[[ Material for this task, beginning ]]

(** Claim C7, as amended. The dereference is guarded against one thing
    only, the absence of a first result: when [first()] returns [None]
    nothing is dereferenced and nothing is raised. A missing link in the
    chain of a fetched first result is not short-circuited: a user, account
    or company that is [None] makes the next attribute access raise
    [AttributeError], an empty [my_accounts] makes [[0]] raise
    [IndexError]; the error leaves the guarded block, a [with] block it
    passes through still ends in an error, and a scenario whose fetch and
    dereference raises ends in an error without printing a count. *)
Theorem missing_link_is_not_guarded :
  forall w : World,
    (forall q w1,
        Query_first q w = (inr VNone, w1) ->
        first_and_dereference q w = (inr tt, w1)) /\
    (forall name, getattr VNone name w = (inl AttributeError, w)) /\
    getitem (VList []) 0 w = (inl IndexError, w) /\
    (forall person w1,
        getattr person "user" w = (inr VNone, w1) ->
        dereference person w = (inl AttributeError, w1)) /\
    (forall person user w1 w2,
        getattr person "user" w = (inr user, w1) ->
        getattr user "my_accounts" w1 = (inr (VList []), w2) ->
        dereference person w = (inl IndexError, w2)) /\
    (forall person user ua rest w1 w2 w3,
        getattr person "user" w = (inr user, w1) ->
        getattr user "my_accounts" w1 = (inr (VList (ua :: rest)), w2) ->
        getattr ua "account" w2 = (inr VNone, w3) ->
        dereference person w = (inl AttributeError, w3)) /\
    (forall person user ua rest account w1 w2 w3 w4,
        getattr person "user" w = (inr user, w1) ->
        getattr user "my_accounts" w1 = (inr (VList (ua :: rest)), w2) ->
        getattr ua "account" w2 = (inr account, w3) ->
        getattr account "company" w3 = (inr VNone, w4) ->
        dereference person w = (inl AttributeError, w4)) /\
    (forall q person e w1 w2,
        Query_first q w = (inr person, w1) ->
        truthy person = true ->
        dereference person w1 = (inl e, w2) ->
        first_and_dereference q w = (inl e, w2)) /\
    (forall (body : M unit) (cleanup : M unit) e w1,
        body w = (inl e, w1) ->
        exists e' w2, finally body cleanup w = (inl e', w2)) /\
    (forall banner options q,
        get_query (mkSession (next_conn w)) options = inr q ->
        (forall ws, db ws = db w ->
                    exists e w2, first_and_dereference q ws = (inl e, w2)) ->
        exists e w',
          scenario banner options w = (inl e, w') /\
          printed_counts (stdout w') = printed_counts (stdout w)).
Proof.
  intros w. repeat apply conj.
  - intros q w1 E. unfold first_and_dereference. now rewrite (bind_ok _ E).
  - reflexivity.
  - reflexivity.
  - intros person w1 E1. unfold dereference. now rewrite (bind_ok _ E1).
  - intros person user w1 w2 E1 E2. unfold dereference.
    now rewrite (bind_ok _ E1), (bind_ok _ E2).
  - intros person user ua rest w1 w2 w3 E1 E2 E3. unfold dereference.
    rewrite (bind_ok _ E1), (bind_ok _ E2). step.
    now rewrite (bind_ok _ E3).
  - intros person user ua rest account w1 w2 w3 w4 E1 E2 E3 E4.
    unfold dereference.
    rewrite (bind_ok _ E1), (bind_ok _ E2). step.
    now rewrite (bind_ok _ E3), (bind_ok _ E4).
  - intros q person e w1 w2 E1 Ht E2. unfold first_and_dereference.
    rewrite (bind_ok _ E1), Ht. now apply bind_raises.
  - intros body cleanup e w1 E. unfold finally. rewrite E.
    destruct (cleanup w1) as [[e'|[]] w2]; eauto.
  - intros banner options q Hq Hf. now apply (scenario_raises _ _ q).
Qed.

Lemma missing_link_is_not_guarded_witness :
  fst (dereference
         (VObj (mkState 0 [] []) (EPerson (Person.mk 1 (Some "test0"))) [])
         broken_world)
  = inl AttributeError.
Proof.
  destruct (missing_link_is_not_guarded broken_world)
    as (_ & _ & _ & _ & _ & _ & H & _).
  erewrite H; [reflexivity | reflexivity ..].
Defined.

(* ===================================================================== *)
(** * Further properties                                                  *)
(* ===================================================================== *)

(** ** Several counters, nested scopes and scopes left by an exception *)

(** A method run on one counter object leaves every other one alone. *)
Lemma mutate_other f (w : World) (self r : nat) cnt :
  r <> self -> attached w r cnt -> attached (snd (mutate f self w)) r cnt.
Proof.
  intros Hne [Hn Hl]. unfold mutate, bind, get.
  destruct (nth_error (counters w) self) eqn:E; simpl; [|now split].
  split; [|exact Hl]. simpl. rewrite nth_error_store_at_ne; auto.
Qed.

Lemma attached_bound (w : World) (r : nat) cnt :
  attached w r cnt -> r < List.length (counters w).
Proof.
  intros [Hn _]. apply nth_error_Some. congruence.
Qed.

(** Two counter objects through a run of statements. *)
Lemma execute_all_both (conns : list nat) (w : World) (a b : nat) ca cb :
  refs_ok w -> attached w a ca -> attached w b cb ->
  exists w',
    execute_all conns w = (inr tt, w') /\ refs_ok w' /\
    attached w' a
      (Nat.iter (count_occ Nat.eq_dec conns (DBStatementCounter.conn ca))
         DBStatementCounter.callback ca) /\
    attached w' b
      (Nat.iter (count_occ Nat.eq_dec conns (DBStatementCounter.conn cb))
         DBStatementCounter.callback cb).
Proof.
  intros Hok Ha Hb.
  destruct (execute_all_attached conns w a ca Hok Ha)
    as (w1 & E1 & _ & _ & _ & _ & Hok1 & Ha1).
  destruct (execute_all_attached conns w b cb Hok Hb)
    as (w2 & E2 & _ & _ & _ & _ & _ & Hb2).
  rewrite E1 in E2. injection E2 as <-. now exists w1.
Qed.

(** Two counter objects through a method run on the first. *)
Lemma mutate_both f (w : World) (a b : nat) ca cb :
  refs_ok w -> attached w a ca -> attached w b cb -> a <> b ->
  DBStatementCounter.conn (f ca) = DBStatementCounter.conn ca ->
  exists w',
    mutate f a w = (inr tt, w') /\ refs_ok w' /\
    attached w' a (f ca) /\ attached w' b cb.
Proof.
  intros Hok Ha Hb Hne Hc.
  destruct (mutate_attached f w a ca Hc Ha) as (w' & E & _ & _ & _ & _ & _ & Ha').
  exists w'. split; [exact E|].
  replace w' with (snd (mutate f a w)) in * by now rewrite E.
  repeat split; try apply Ha'.
  - now apply mutate_refs_ok.
  - apply (mutate_other f w a b cb); auto.
  - apply (mutate_other f w a b cb); auto.
Qed.
(** C5.  A request that passes the pre-signed check is rejected whenever
    the number of its Authorization values is not one, be it none or
    several. *)
Theorem AuthenticationPassed_rejects_authorization_count (center : Center)
    (request : http.Request) :
  url.Get (URL_Query (http.URL request)) "X-Amz-Algorithm" <> "AWS4-HMAC-SHA256" ->
  List.length (http.index (http.Header request) "Authorization") <> 1 ->
  AuthenticationPassed center request =
    (request,
     (None,
      errors.New "unsupported request: wrong length of Authorization header field")).
Proof.
  intros Hq Hlen. unfold AuthenticationPassed.
  destruct (decide (url.Get _ _ = _)) as [|_]; [contradiction|].
  destruct (decide (List.length _ <> 1)) as [_|Hone]; [reflexivity | contradiction].
Qed.

(** C6.  The reference request holds exactly the headers of the request
    whose name folds to one of the signed header names, with the values
    the request has for them; a header that folds to none of the names
    is absent, and a name that matches no header adds nothing. *)
Theorem referenceRequest_signed_headers_only (request : http.Request)
    (signedHeaderFieldsNames : list string) :
  (forall (hfn : string) (hfvs : list string),
      http.Header (referenceRequest request signedHeaderFieldsNames) !! hfn
        = Some hfvs
      <-> http.Header request !! hfn = Some hfvs
          /\ exists shfn,
               shfn ∈ signedHeaderFieldsNames /\ EqualFold hfn shfn = true)
  /\ (forall hfn : string,
      (forall shfn, shfn ∈ signedHeaderFieldsNames -> EqualFold hfn shfn = false) ->
      http.Header (referenceRequest request signedHeaderFieldsNames) !! hfn = None)
  /\ (forall hfn : string,
      http.Header request !! hfn = None ->
      http.Header (referenceRequest request signedHeaderFieldsNames) !! hfn = None).
Proof.
  assert (Hsigned : forall hfn,
             signedName signedHeaderFieldsNames hfn = true
             <-> exists shfn,
                   shfn ∈ signedHeaderFieldsNames /\ EqualFold hfn shfn = true).
  { intros hfn. unfold signedName. rewrite existsb_exists.
    split; intros (shfn & Hin & Hfold); exists shfn;
      (split; [by apply list_elem_of_In | done]). }
  unfold referenceRequest. simpl. split; [|split].
  - intros hfn hfvs. rewrite signedHeadersOf_lookup. split.
    + intros Hkept.
      destruct (signedName signedHeaderFieldsNames hfn) eqn:Hs; [|discriminate].
      split; [exact Hkept | by apply Hsigned].
    + intros [Hin Hex]. apply Hsigned in Hex. by rewrite Hex.
  - intros hfn Hnone. rewrite signedHeadersOf_lookup.
    destruct (signedName signedHeaderFieldsNames hfn) eqn:Hs; [|done].
    apply Hsigned in Hs as (shfn & Hin & Hfold).
    rewrite (Hnone shfn Hin) in Hfold. discriminate.
  - intros hfn Habsent. rewrite signedHeadersOf_lookup, Habsent.
    by destruct (signedName signedHeaderFieldsNames hfn).
Qed.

[[ Material for this task, end ]]

- _What the task requires_
Please, from the entries above, set down exactly the lines from the one containing "(forall person user ua rest account" through the one containing "body w = (inl e, w1) ->", and only those.

- _Completed exercise_
    (forall person user ua rest account w1 w2 w3 w4,
        getattr person "user" w = (inr user, w1) ->
        getattr user "my_accounts" w1 = (inr (VList (ua :: rest)), w2) ->
        getattr ua "account" w2 = (inr account, w3) ->
        getattr account "company" w3 = (inr VNone, w4) ->
        dereference person w = (inl AttributeError, w4)) /\
    (forall q person e w1 w2,
        Query_first q w = (inr person, w1) ->
        truthy person = true ->
        dereference person w1 = (inl e, w2) ->
        first_and_dereference q w = (inl e, w2)) /\
    (forall (body : M unit) (cleanup : M unit) e w1,
        body w = (inl e, w1) ->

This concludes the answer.